_What is required_: Gather each line in the entries that includes the string "eapply".
★ ★ ★ ★ ★ ★ ★
(** A directory the reader accepts tiles the file, whatever the bytes were:
    the groups partition the rows [0..n_rows) in order, every group's postings
    and dictionary sections follow one another from the header to the directory
    without gap or overlap, and every block passed its checks. *)
Theorem seg_accepted_tiles (C : SegCodecs) (read : Z → Z → option bytes) (total : Z) (d : SegmentedDirectory) :
  (∀ o n bs, read o n = Some bs → bytes_ok bs) →
  run read (directory_read total) = Some d →
  tiles_file total d
  ∧ ∀ i j g h, (i < j)%nat → d_groups d !! i = Some g → d_groups d !! j = Some h →
      0 ≤ first_row g ∧ first_row g + g_rows g ≤ first_row h ∧ first_row h + g_rows h ≤ d_rows d.
Proof.
  intros Hb (at_ & Ht & _ & Hat & _)%directory_read_tiles; [|done]. split; [by exists at_|].
  intros i j g h Hij Hg Hh. pose proof (tiles_order _ _ _ _ _ _ _ _ Ht ltac:(done) Hij Hg Hh).
  pose proof (tiles_bounds _ _ _ _ _ _ Ht ltac:(done) Hg). pose proof (tiles_bounds _ _ _ _ _ _ Ht ltac:(done) Hh).
  simpl in *. lia.
Qed.

(** C30. No answer leaves the file: over any source, what a point lookup, a
    conjunction, a disjunction or a substring sweep returns on an accepted
    directory is strictly ascending and below its row count. *)
Theorem seg_answers_in_file (C : SegCodecs) (read : Z → Z → option bytes) (total : Z) (d : SegmentedDirectory)
    (groups : option (list nat)) (rows : list Z) :
  (∀ o n bs, read o n = Some bs → bytes_ok bs) →
  run read (directory_read total) = Some d →
  (∃ term, run read (postings_in_groups d term groups) = Rows rows)
  ∨ (∃ terms, run read (matching_rows_all_in_groups d terms groups) = Some rows)
  ∨ (∃ terms, run read (matching_rows_any_in_groups d terms groups) = Some rows)
  ∨ (∃ substr, run read (rows_containing_in_groups d substr groups) = Some rows) →
  in_file d rows.
Proof.
  intros Hb (at_ & Ht & _)%directory_read_tiles; [|done].
  intros [[term H]|[[terms H]|[[terms H]|[substr H]]]].
  - apply (postings_safe _ _ _ _ Ht) in H as (indices & _ & H). by eapply in_groups_file.
  - by eapply match_all_safe.
  - by eapply match_any_safe.
  - by eapply sweep_safe.
Qed.

(** ** Witnesses *)

Lemma slice_read_bytes blob o n bs : bytes_ok blob → 0 ≤ o → slice_read blob o n = Some bs → bytes_ok bs.
Proof.
  intros Hb Ho. unfold slice_read. intros (e & _ & H)%bind_Some. apply get_range_Some in H as (_ & _ & _ & E); [|done].
  unfold bytes_ok in *. rewrite E, !Forall_app in Hb. tauto.
Qed.

#[local] Existing Instance sample_seg_codecs.

(** A source of the sample blob that refuses negative offsets, which no [u64] is. *)
Definition sample_read (o n : Z) : option bytes := if 0 <=? o then slice_read sample_blob o n else None.

Lemma sample_read_bytes o n bs : sample_read o n = Some bs → bytes_ok bs.
Proof.
  unfold sample_read. destruct (Z.leb_spec 0 o); [|done]. apply slice_read_bytes; [|done].
  apply (bool_decide_unpack _). vm_compute. exact I.
Qed.

Definition sample_directory : SegmentedDirectory :=
  Eval vm_compute in default (mkDirectory [] 0 Seg1 0) (run sample_read (directory_read (len sample_blob))).

Lemma seg_accepted_tiles_witness :
  ∃ at_, tiles Seg2 (mkGroupScan 0 5) (d_groups sample_directory) (mkGroupScan 5 at_)
    ∧ 5 ≤ at_ ≤ len sample_blob - SEGMENTED_TRAILER_LEN.
Proof.
  refine (proj1 (seg_accepted_tiles sample_seg_codecs sample_read (len sample_blob) sample_directory
    sample_read_bytes _)). vm_compute. reflexivity.
Defined.

Lemma seg_answers_in_file_witness : ascending [0; 2; 4] ∧ Forall (λ r, 0 ≤ r < 5) [0; 2; 4].
Proof.
  refine (seg_answers_in_file sample_seg_codecs sample_read (len sample_blob) sample_directory None [0; 2; 4]
    sample_read_bytes _ _).
  - vm_compute. reflexivity.
  - left. exists (lit "error"). vm_compute. reflexivity.
Defined.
★ ★ ★ ★ ★ ★ ★
_Task answer_:
  - apply (postings_safe _ _ _ _ Ht) in H as (indices & _ & H). by eapply in_groups_file.
  - by eapply match_all_safe.
  - by eapply match_any_safe.
  - by eapply sweep_safe.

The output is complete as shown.